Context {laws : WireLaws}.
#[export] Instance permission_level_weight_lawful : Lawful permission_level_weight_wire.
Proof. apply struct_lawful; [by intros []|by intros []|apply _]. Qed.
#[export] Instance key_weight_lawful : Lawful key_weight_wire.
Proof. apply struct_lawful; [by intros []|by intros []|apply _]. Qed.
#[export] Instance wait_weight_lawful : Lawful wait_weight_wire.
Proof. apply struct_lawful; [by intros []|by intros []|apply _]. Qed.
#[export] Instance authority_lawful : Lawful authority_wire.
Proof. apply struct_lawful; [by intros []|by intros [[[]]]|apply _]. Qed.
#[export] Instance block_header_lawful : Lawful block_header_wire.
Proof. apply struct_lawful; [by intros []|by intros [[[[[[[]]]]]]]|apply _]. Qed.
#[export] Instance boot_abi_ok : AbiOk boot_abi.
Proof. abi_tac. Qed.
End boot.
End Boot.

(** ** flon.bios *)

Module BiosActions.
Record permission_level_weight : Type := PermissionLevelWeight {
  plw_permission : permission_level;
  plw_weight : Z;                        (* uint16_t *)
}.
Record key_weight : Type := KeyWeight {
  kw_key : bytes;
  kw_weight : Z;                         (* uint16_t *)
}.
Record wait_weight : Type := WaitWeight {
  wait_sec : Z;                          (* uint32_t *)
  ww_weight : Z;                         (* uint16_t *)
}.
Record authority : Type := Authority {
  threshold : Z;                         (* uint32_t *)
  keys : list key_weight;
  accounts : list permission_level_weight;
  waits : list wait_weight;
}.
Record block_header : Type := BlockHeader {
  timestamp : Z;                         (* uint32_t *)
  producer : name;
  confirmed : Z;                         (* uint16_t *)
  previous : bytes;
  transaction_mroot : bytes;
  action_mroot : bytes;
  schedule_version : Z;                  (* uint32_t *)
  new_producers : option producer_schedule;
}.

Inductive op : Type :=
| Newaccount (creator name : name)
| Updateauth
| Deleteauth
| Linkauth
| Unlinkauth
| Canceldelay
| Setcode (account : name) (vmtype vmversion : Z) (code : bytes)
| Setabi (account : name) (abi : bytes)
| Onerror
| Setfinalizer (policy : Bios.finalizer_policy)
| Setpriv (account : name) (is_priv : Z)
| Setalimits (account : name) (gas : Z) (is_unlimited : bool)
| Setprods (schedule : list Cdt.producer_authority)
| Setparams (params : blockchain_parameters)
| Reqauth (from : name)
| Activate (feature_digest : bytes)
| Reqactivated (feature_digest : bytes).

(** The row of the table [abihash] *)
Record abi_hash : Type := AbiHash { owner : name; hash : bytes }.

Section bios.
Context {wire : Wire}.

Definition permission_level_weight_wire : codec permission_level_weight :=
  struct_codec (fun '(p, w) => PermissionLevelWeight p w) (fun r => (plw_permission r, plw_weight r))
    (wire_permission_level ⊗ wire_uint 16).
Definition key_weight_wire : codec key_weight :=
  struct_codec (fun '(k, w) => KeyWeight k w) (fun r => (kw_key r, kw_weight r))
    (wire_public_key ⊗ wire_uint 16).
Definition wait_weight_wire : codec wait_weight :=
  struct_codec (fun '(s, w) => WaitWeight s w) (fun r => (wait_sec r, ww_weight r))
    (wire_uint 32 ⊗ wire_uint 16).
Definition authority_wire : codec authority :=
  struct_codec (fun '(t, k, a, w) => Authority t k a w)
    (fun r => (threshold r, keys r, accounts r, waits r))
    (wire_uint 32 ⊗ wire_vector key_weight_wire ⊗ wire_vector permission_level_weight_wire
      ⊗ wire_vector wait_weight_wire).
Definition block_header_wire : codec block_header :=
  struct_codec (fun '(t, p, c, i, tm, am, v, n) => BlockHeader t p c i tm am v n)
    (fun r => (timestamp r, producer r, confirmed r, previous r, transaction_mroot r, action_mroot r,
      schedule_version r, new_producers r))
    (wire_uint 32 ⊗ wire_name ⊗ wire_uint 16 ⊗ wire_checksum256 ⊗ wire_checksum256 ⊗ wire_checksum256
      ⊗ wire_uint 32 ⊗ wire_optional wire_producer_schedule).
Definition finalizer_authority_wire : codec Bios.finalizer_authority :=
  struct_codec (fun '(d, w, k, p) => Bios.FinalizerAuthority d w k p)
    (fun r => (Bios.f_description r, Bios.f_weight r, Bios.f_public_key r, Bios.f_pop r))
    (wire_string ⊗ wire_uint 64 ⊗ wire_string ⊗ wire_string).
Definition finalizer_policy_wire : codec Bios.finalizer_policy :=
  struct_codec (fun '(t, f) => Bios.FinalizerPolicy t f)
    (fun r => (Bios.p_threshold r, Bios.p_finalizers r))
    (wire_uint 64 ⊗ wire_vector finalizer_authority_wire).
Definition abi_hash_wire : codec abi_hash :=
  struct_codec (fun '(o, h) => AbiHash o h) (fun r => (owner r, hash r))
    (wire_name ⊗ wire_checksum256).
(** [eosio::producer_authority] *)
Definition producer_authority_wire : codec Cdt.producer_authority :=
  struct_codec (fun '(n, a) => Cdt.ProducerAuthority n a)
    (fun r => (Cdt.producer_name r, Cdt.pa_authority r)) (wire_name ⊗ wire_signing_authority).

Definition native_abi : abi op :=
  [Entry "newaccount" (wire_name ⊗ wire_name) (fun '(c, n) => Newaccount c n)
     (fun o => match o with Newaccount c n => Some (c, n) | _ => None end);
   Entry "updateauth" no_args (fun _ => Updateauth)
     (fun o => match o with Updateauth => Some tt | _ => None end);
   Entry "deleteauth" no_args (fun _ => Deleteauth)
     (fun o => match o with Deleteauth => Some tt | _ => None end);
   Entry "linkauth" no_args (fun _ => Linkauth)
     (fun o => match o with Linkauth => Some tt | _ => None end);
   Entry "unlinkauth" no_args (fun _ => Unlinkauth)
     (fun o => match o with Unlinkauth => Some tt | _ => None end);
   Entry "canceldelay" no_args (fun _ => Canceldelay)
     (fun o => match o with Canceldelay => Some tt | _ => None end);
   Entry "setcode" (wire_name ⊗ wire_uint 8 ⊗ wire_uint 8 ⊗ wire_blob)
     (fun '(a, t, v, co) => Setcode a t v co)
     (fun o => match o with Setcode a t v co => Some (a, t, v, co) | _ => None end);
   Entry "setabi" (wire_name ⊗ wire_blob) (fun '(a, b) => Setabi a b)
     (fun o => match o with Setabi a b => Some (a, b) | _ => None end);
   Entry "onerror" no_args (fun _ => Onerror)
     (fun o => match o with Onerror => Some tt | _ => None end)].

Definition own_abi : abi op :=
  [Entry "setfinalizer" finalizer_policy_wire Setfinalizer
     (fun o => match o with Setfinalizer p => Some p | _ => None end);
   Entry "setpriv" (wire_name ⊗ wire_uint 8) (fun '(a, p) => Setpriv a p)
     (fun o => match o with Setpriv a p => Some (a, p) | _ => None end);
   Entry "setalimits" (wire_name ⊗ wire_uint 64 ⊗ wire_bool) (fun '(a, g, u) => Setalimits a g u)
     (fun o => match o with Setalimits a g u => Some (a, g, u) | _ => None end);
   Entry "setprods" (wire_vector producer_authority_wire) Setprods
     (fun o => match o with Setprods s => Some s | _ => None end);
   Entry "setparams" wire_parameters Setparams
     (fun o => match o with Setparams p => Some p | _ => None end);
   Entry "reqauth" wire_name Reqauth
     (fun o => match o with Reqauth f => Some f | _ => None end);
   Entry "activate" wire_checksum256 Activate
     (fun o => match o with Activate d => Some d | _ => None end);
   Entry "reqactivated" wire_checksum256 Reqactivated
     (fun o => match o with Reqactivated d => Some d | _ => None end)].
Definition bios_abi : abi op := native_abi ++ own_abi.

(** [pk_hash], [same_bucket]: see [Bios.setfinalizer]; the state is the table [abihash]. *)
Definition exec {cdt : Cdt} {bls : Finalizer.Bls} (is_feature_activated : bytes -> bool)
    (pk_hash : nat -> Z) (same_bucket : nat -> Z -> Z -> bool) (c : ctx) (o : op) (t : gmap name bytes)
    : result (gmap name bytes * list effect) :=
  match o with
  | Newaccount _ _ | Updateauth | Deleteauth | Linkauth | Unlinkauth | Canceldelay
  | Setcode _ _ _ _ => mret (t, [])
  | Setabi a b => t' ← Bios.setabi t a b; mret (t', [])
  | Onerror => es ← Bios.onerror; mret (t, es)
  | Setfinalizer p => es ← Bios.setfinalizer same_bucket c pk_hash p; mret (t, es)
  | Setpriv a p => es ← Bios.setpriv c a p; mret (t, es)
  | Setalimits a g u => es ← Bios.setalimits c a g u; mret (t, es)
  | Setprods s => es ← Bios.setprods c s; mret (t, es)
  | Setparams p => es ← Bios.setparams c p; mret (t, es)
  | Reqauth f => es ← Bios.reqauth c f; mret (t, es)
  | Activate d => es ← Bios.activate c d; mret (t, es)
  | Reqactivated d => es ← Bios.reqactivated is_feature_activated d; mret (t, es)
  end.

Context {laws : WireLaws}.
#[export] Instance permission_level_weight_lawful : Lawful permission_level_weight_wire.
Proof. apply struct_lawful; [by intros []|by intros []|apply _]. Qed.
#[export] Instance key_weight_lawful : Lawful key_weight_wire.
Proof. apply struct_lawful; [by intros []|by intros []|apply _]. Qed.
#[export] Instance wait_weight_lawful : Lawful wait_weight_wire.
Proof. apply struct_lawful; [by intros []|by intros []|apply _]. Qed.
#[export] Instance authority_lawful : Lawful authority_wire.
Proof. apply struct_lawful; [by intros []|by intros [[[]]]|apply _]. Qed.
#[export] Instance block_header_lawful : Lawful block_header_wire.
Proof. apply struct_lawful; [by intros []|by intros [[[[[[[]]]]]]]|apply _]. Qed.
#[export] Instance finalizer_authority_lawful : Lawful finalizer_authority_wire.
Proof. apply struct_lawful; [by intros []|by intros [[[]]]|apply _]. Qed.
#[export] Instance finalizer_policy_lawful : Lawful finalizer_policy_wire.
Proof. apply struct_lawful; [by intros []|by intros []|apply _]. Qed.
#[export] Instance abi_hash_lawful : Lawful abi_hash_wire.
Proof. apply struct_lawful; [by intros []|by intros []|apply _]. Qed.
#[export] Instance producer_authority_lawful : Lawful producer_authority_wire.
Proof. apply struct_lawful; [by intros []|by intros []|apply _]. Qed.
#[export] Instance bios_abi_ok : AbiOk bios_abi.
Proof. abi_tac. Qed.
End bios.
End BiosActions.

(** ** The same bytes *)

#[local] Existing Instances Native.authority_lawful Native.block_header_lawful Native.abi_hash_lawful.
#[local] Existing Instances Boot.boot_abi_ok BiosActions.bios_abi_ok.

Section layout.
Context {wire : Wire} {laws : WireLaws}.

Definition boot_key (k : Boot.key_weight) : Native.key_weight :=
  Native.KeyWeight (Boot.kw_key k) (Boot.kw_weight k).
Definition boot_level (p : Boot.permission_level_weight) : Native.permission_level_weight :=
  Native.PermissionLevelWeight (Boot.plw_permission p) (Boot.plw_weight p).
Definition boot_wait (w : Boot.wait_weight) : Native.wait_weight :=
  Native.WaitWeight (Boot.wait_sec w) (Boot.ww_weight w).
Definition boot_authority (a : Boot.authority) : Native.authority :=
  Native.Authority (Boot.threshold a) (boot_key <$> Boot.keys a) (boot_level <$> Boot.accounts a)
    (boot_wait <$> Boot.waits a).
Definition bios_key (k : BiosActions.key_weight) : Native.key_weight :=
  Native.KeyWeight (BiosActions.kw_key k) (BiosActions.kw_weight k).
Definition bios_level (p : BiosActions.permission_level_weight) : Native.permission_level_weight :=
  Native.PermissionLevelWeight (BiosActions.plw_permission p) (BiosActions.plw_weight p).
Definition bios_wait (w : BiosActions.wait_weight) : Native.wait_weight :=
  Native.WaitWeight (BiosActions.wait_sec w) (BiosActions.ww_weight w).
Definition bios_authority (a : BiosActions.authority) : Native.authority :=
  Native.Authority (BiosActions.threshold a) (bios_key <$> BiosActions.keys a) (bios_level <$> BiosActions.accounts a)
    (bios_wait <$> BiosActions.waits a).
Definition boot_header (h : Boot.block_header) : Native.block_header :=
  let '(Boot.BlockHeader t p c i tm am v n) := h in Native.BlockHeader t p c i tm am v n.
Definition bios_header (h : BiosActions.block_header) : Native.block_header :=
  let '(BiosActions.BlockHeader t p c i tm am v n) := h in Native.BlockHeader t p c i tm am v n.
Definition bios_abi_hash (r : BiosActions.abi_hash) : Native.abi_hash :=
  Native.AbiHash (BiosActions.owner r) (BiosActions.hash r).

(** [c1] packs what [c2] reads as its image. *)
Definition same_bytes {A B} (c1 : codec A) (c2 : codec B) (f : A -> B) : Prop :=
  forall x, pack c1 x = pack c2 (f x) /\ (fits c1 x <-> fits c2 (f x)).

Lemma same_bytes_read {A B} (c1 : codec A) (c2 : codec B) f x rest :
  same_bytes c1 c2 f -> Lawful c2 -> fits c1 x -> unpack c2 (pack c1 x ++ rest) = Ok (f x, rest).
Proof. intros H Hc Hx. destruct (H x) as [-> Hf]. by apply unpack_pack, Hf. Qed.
--------------------
- [Exercise details]:
Could you restate word for word the lines above, from the one that contains "(fun o => match o with Setprods" through the one that contains "f; mret (t, es)", and no others?

- [Answer for the task]:
     (fun o => match o with Setprods s => Some s | _ => None end);
   Entry "setparams" wire_parameters Setparams
     (fun o => match o with Setparams p => Some p | _ => None end);
   Entry "reqauth" wire_name Reqauth
     (fun o => match o with Reqauth f => Some f | _ => None end);
   Entry "activate" wire_checksum256 Activate
     (fun o => match o with Activate d => Some d | _ => None end);
   Entry "reqactivated" wire_checksum256 Reqactivated
     (fun o => match o with Reqactivated d => Some d | _ => None end)].
Definition bios_abi : abi op := native_abi ++ own_abi.

(** [pk_hash], [same_bucket]: see [Bios.setfinalizer]; the state is the table [abihash]. *)
Definition exec {cdt : Cdt} {bls : Finalizer.Bls} (is_feature_activated : bytes -> bool)
    (pk_hash : nat -> Z) (same_bucket : nat -> Z -> Z -> bool) (c : ctx) (o : op) (t : gmap name bytes)
    : result (gmap name bytes * list effect) :=
  match o with
  | Newaccount _ _ | Updateauth | Deleteauth | Linkauth | Unlinkauth | Canceldelay
  | Setcode _ _ _ _ => mret (t, [])
  | Setabi a b => t' ← Bios.setabi t a b; mret (t', [])
  | Onerror => es ← Bios.onerror; mret (t, es)
  | Setfinalizer p => es ← Bios.setfinalizer same_bucket c pk_hash p; mret (t, es)
  | Setpriv a p => es ← Bios.setpriv c a p; mret (t, es)
  | Setalimits a g u => es ← Bios.setalimits c a g u; mret (t, es)
  | Setprods s => es ← Bios.setprods c s; mret (t, es)
  | Setparams p => es ← Bios.setparams c p; mret (t, es)
  | Reqauth f => es ← Bios.reqauth c f; mret (t, es)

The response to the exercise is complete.